Leonel Pereira lembra os benefícios das praias do Norte. Noutros países é comum pagar-se muito por tratamentos de talassoterapia – que se baseia na utilização das propriedades da água do mar, das algas e das lamas marinhas. “Em Portugal a experiência é gratuita. As pessoas deviam andar sobre as algas, comer algas, esfregar-se nas algas.” Principalmente nas “Laminaria ochroleuca”, as castanhas de grandes dimensões. Em curso estão vários projetos para revelar mais sobre os possíveis aproveitamentos dessas espécies. Substitutos para fertilizantes e herbicidas, que podem gerar uma agricultura mais sustentável. E mesmo na área alimentar. “Há empresas que se dedicam ao fabrico de gelatinas vegetais, uma vez que as de origem animal correm o risco de disseminar doenças.”
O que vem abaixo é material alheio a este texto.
(* ===== verification/SafeRuns.v ===== *)
(** * Runs that never show a slot with both directions set

    What is asserted of the bus between two states of the world, for a program made
    of many steps: the landed writes in between pass through no bank in which a slot
    holds a charge and a discharge window at once.  The property composes. *)

From S2P Require Import Prelude GoInt GoString GoTime GoFloat FloatFacts Amps Block WorkMode.
From S2P Require Import Registers TimedSlots Rtc Schedule Sidecar Controls ControlsSafety.

Section Runs.
Context {W : Type} `{rw : HoldingReadWriter W} `{laws : !BusLaws W}.

(** Nothing happened on the bus that a reader of it could tell. *)
Definition quiet (w w' : W) : Prop := unchanged w w' ∧ frames w' = frames w.

#[export] Instance quiet_preorder : PreOrder quiet.
Proof.
  split; [done|]. intros w w1 w' [[U1 L1] F1] [[U2 L2] F2].
  split; [split; [|congruence]|congruence]. intros a. by rewrite U2.
Qed.

Definition safe_bank (m : mem) : Prop := ∀ i, 0 ≤ i ≤ 2 → both_set (slot_at m i) = false.

Definition safe_run (w w' : W) : Prop :=
  ∃ L, landed w' = landed w ++ L ∧ (∀ a, holding w' a = write_regs (holding w) L a) ∧
    ∀ j, safe_bank (write_regs (holding w) (take j L)).

Lemma safe_bank_ext m m' : (∀ a, m a = m' a) → safe_bank m → safe_bank m'.
Proof. intros H Hm i Hi. rewrite <- (Hm i Hi). f_equal. by apply slot_at_ext. Qed.

Lemma safe_quiet w w' : safe_bank (holding w) → quiet w w' → safe_run w w'.
Proof.
  intros Hs [[Uh Ul] _]. exists []. rewrite app_nil_r. split_and!; try done.
  intros j. by rewrite take_nil.
Qed.

Lemma safe_end w w' : safe_run w w' → safe_bank (holding w').
Proof.
  intros (L & _ & Hh & Hs). specialize (Hs (length L)). rewrite firstn_all in Hs.
  eapply safe_bank_ext; [|exact Hs]. done.
Qed.

#[export] Instance safe_trans : Transitive safe_run.
Proof.
  intros w w1 w' (L1 & Hl1 & Hh1 & Hs1) (L2 & Hl2 & Hh2 & Hs2). exists (L1 ++ L2). split_and!.
  - by rewrite Hl2, Hl1, <- app_assoc.
  - intros a. rewrite Hh2, write_regs_app. by apply write_regs_ext.
  - intros j. rewrite take_app, write_regs_app.
    destruct (decide (j ≤ length L1)%nat) as [Hj|Hj].
    + replace (j - length L1)%nat with 0%nat by lia. apply Hs1.
    + eapply safe_bank_ext; [|apply (Hs2 (j - length L1)%nat)]. intros a.
      rewrite (take_ge L1) by lia. by apply write_regs_ext.
Qed.

Lemma safe_off w w' (ok : Register → Prop) : (∀ r, ok r → ¬ (43143 ≤ Addr r ≤ 43170)) →
  safe_bank (holding w) → effects ok w w' → safe_run w w'.
Proof.
  intros Hoff Hs (fr & L & _ & Hl & Hh & Hok). exists L. split_and!; try done.
  intros j i Hi. rewrite slot_at_foreign; [by apply Hs|]. intros r Hr%elem_of_take_inv Ha.
  apply Forall_app in Hok as [_ Hok]. rewrite Forall_forall in Hok. destruct (Hok r Hr) as [Ho _].
  apply (Hoff r Ho). lia.
Qed.

Lemma safe_slots_off w w' (ok : Register → Prop) : (∀ r, ok r → ¬ (43143 ≤ Addr r ≤ 43170)) →
  effects ok w w' → slots_at (holding w') = slots_at (holding w).
Proof.
  intros Hoff (fr & L & _ & Hl & Hh & Hok). rewrite (slots_at_ext _ _ Hh).
  apply Forall_app in Hok as [_ Hok]. rewrite Forall_forall in Hok.
  unfold slots_at. f_equal; apply slot_at_foreign; intros r Hr Ha; destruct (Hok r Hr) as [Ho _];
    apply (Hoff r Ho); lia.
Qed.

Context `{clk : Clock_ W} `{tz : TimeZone} `{conv : FloatToUint16}.

Lemma setBoost_safe (h : Handler (W := W)) payload w out w' : Window_wf (tou h) →
  setBoost h payload w = (out, w') → safe_bank (holding w) → safe_run w w'.
Proof.
  intros Hwf H Hs. destruct (setBoost_transit h payload w w' out Hwf H) as (L & Hl & Hh & Hj & Hr);
    [apply Hs; lia|].
  exists L. split_and!; try done. intros j i Hi. destruct (decide (i = 2)) as [->|Hne]; [done|].
  rewrite slot_at_foreign; [by apply Hs|]. intros r Hin%elem_of_take_inv. specialize (Hr r Hin). lia.
Qed.

Lemma route_safe (h : Handler (W := W)) key payload w out w' : Window_wf (tou h) →
  route h key payload w = (out, w') → safe_bank (holding w) → safe_run w w'.
Proof.
  intros Hwf [[H _]|H]%route_cases Hs; [|by eapply setBoost_safe].
  eapply safe_off; [|exact Hs|exact H]. by intros r [_ Hr].
Qed.

Lemma Reconcile_safe (h : Handler (W := W)) slots w res w' : Window_wf (tou h) → Slots_wf slots →
  slots = slots_at (holding w) → Reconcile h slots w = (res, w') →
  safe_bank (holding w) → safe_run w w'.
Proof.
  intros Ht Hw -> H Hs. destruct (Reconcile_transit h w w' res Ht Hw H Hs) as (L & Hl & Hh & Hj & _).
  by exists L.
Qed.

Lemma SyncRTC_effects w out w' : SyncRTC w = (out, w') → effects (λ r, 43000 ≤ Addr r ≤ 43005) w w'.
Proof.
  unfold SyncRTC, syncRTCTo. intros H. apply state_bind_inv in H as (now & w1 & E & H).
  injection E as <- <-. by eapply writeRTC_effects.
Qed.

Lemma ReadSetpoints_quiet w r w' : ReadSetpoints w = (r, w') → quiet w w'.
Proof.
  unfold ReadSetpoints. intros H. apply state_bind_inv in H as (a & w1 & E & H).
  apply bus_read in E as (Uh & Ul & F & _). by injection H as _ <-.
Qed.

(** ** What a run may write

    Whatever the commands and however the bus fails: frames go to the registers of
    the command topics, within their ranges; of the work mode only bit 1 changes. *)
Definition register_ok (r : Register) : Prop :=
  ((Addr r = 43141 ∨ Addr r = 43142) ∧ 0 ≤ Value r ≤ 625) ∨ Addr r = 43110 ∨
  (43143 ≤ Addr r ≤ 43170 ∧ 0 ≤ Value r ≤ 59) ∨ 43000 ≤ Addr r ≤ 43005.

Definition command_register (a : Z) : Prop :=
  a = 43110 ∨ a = 43141 ∨ a = 43142 ∨ 43143 ≤ a ≤ 43170 ∨ 43000 ≤ a ≤ 43005.

Definition other_bits (x y : Z) : Prop := ∀ n, 0 ≤ n → n ≠ 1 → Z.testbit x n = Z.testbit y n.

Definition envelope (w w' : W) : Prop :=
  (∃ fr, frames w' = frames w ++ fr ∧ Forall register_ok fr) ∧
  other_bits (holding w' 43110) (holding w 43110) ∧
  ∀ a, ¬ command_register a → holding w' a = holding w a.

#[export] Instance envelope_preorder : PreOrder envelope.
Proof.
  split.
  - intros w. split; [exists []; by rewrite app_nil_r|done].
  - intros w w1 w' ((f1 & F1 & O1) & B1 & H1) ((f2 & F2 & O2) & B2 & H2). split; [|split].
    + exists (f1 ++ f2). rewrite F2, F1, <- app_assoc. split; [done|]. by apply Forall_app.
    + intros n Hn Hne. rewrite B2 by done. by apply B1.
    + intros a Ha. rewrite H2 by done. by apply H1.
Qed.

Lemma quiet_envelope w w' : quiet w w' → envelope w w'.
Proof.
  intros [[U _] F]. split; [exists []; by rewrite app_nil_r|]. split; [intros n _ _; by rewrite U|auto].
Qed.

Lemma write_regs_cases m l a : write_regs m l a = m a ∨ ∃ r, r ∈ l ∧ Addr r = a ∧ write_regs m l a = Value r.
Proof.
  revert m. induction l as [|r l IH]; intros m; [by left|].
  change (write_regs m (r :: l)) with (write_regs (write_reg m r) l).
  destruct (IH (write_reg m r)) as [E|(r' & Hin & Ha & E)].
  - rewrite E. unfold write_reg. destruct (Z.eqb_spec a (Addr r)) as [->|]; [right|by left].
    exists r. split; [by left|done].
  - right. exists r'. split; [by right|done].
Qed.

Lemma effects_envelope (ok : Register → Prop) w w' :
  (∀ r, ok r → register_ok r ∧ (Addr r = 43110 → other_bits (Value r) (holding w 43110))) →
  effects ok w w' → envelope w w'.
Proof.
  intros Hok (fr & L & F & _ & Hh & Hall). apply Forall_app in Hall as [Hf HL].
  rewrite Forall_forall in HL. split; [|split].
  - exists fr. split; [done|]. eapply Forall_impl; [exact Hf|]. cbv beta. intros r [Hr _]. by apply Hok.
  - intros n Hn Hne. rewrite Hh. destruct (write_regs_cases (holding w) L 43110) as [->|(r & Hin & Ha & ->)];
      [done|]. destruct (HL r Hin) as [Hr _]. by apply (proj2 (Hok r Hr) Ha).
  - intros a Ha. rewrite Hh. destruct (write_regs_cases (holding w) L a) as [->|(r & Hin & <- & _)]; [done|].
    destruct (HL r Hin) as [Hr _]. destruct (Hok r Hr) as [Hro _]. exfalso. apply Ha.
    unfold register_ok, command_register in *. lia.
Qed.

Lemma route_envelope (h : Handler (W := W)) key payload w out w' : Window_wf (tou h) →
  route h key payload w = (out, w') → envelope w w'.
Proof.
  intros Hwf [H _]%route_effects; [|done]. eapply effects_envelope; [|exact H].
  intros r Hr. unfold allowed, register_ok, other_bits in *.
  destruct Hr as [Hr|[[Ha Hb]|[Hr|Hr]]]; (split; [lia|]); first [done|lia].
Qed.

Lemma SyncRTC_envelope w out w' : SyncRTC w = (out, w') → envelope w w'.
Proof.
  intros H%SyncRTC_effects. eapply effects_envelope; [|exact H]. cbv beta. unfold register_ok. lia.
Qed.

Lemma schedule_regs_values d r : Slots_wf d → r ∈ schedule_regs d → 43143 ≤ Addr r ≤ 43170 ∧ 0 ≤ Value r ≤ 59.
Proof.
  intros (H0 & H1 & H2) Hr. split; [by apply (schedule_regs_range d)|].
  unfold schedule_regs in Hr. rewrite !elem_of_app in Hr.
  destruct Hr as [Hr|[Hr|Hr]]; eapply slot_regs_values; try exact Hr; done || lia.
Qed.

Lemma Reconcile_envelope (h : Handler (W := W)) slots w res w' : Window_wf (tou h) → Slots_wf slots →
  slots = slots_at (holding w) → Reconcile h slots w = (res, w') → envelope w w'.
Proof.
  intros Ht Hs -> H. apply Reconcile_run in H as [->|(wr & err & E & _)]; [by apply quiet_envelope|].
  pose proof (Desired_wf (tou h) (assertToU h) _ (Now w) Ht Hs) as Hd.
  set (d := Desired _ _ _ _) in *.
  eapply (effects_envelope (λ r, 43143 ≤ Addr r ≤ 43170 ∧ 0 ≤ Value r ≤ 59));
    [unfold register_ok; lia|].
  eapply writeRegisters_effects; [| | |exact E].
  - apply Forall_forall. intros r [_ Hr]%list_elem_of_filter. by apply (schedule_regs_values d).
  - apply Forall_forall. intros r [_ Hr]%list_elem_of_filter.
    by apply (proj1 (Forall_forall _ _) (schedule_regs_word d Hd)).
  - eapply sublist_NoDup; [apply schedule_regs_NoDup|]. by apply fmap_sublist, sublist_filter.
Qed.

(** ** Both at once *)
Definition run_ok (w w' : W) : Prop := envelope w w' ∧ (safe_bank (holding w) → safe_run w w').

Lemma quiet_ok w w' : quiet w w' → run_ok w w'.
Proof. intros H. split; [by apply quiet_envelope|]. intros Hs. by apply safe_quiet. Qed.

#[export] Instance run_ok_preorder : PreOrder run_ok.
Proof.
  split; [intros w; by apply quiet_ok|]. intros w w1 w' [E1 S1] [E2 S2].
  split; [by transitivity w1|]. intros Hs. pose proof (S1 Hs) as R1.
  transitivity w1; [done|]. by apply S2, (safe_end w).
Qed.

Lemma route_ok (h : Handler (W := W)) key payload w out w' : Window_wf (tou h) →
  route h key payload w = (out, w') → run_ok w w'.
Proof. intros. split; [by eapply route_envelope|]. intros. by eapply route_safe. Qed.

Lemma SyncRTC_ok w out w' : SyncRTC w = (out, w') → run_ok w w'.
Proof.
  intros H. split; [by eapply SyncRTC_envelope|]. intros Hs. apply SyncRTC_effects in H.
  eapply safe_off; [|exact Hs|exact H]. cbv beta. lia.
Qed.

Lemma Reconcile_ok (h : Handler (W := W)) slots w res w' : Window_wf (tou h) → Slots_wf slots →
  slots = slots_at (holding w) → Reconcile h slots w = (res, w') → run_ok w w'.
Proof. intros. split; [by eapply Reconcile_envelope|]. intros. by eapply Reconcile_safe. Qed.
End Runs.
No entanto, não é possível exigir ao mar algas em quantidades que ele não dá. A solução passa pela aquacultura. É
o que faz, por exemplo, a Alga+, em Aveiro. A empresa dedica-se à produção de macroalgas e produtos derivados em ambiente controlado e com certificação biológica. “São a solução para as empresas dos setores alimentar e cosmético que procuram um ingrediente natural, sustentável e com garantia de qualidade, rastreabilidade e fornecimento contínuo que lhes permita diferenciar os seus produtos”, lê-se no site da marca. “É o futuro, para que não precisemos de depender do stock selvagem”, confirma Leonel Pereira.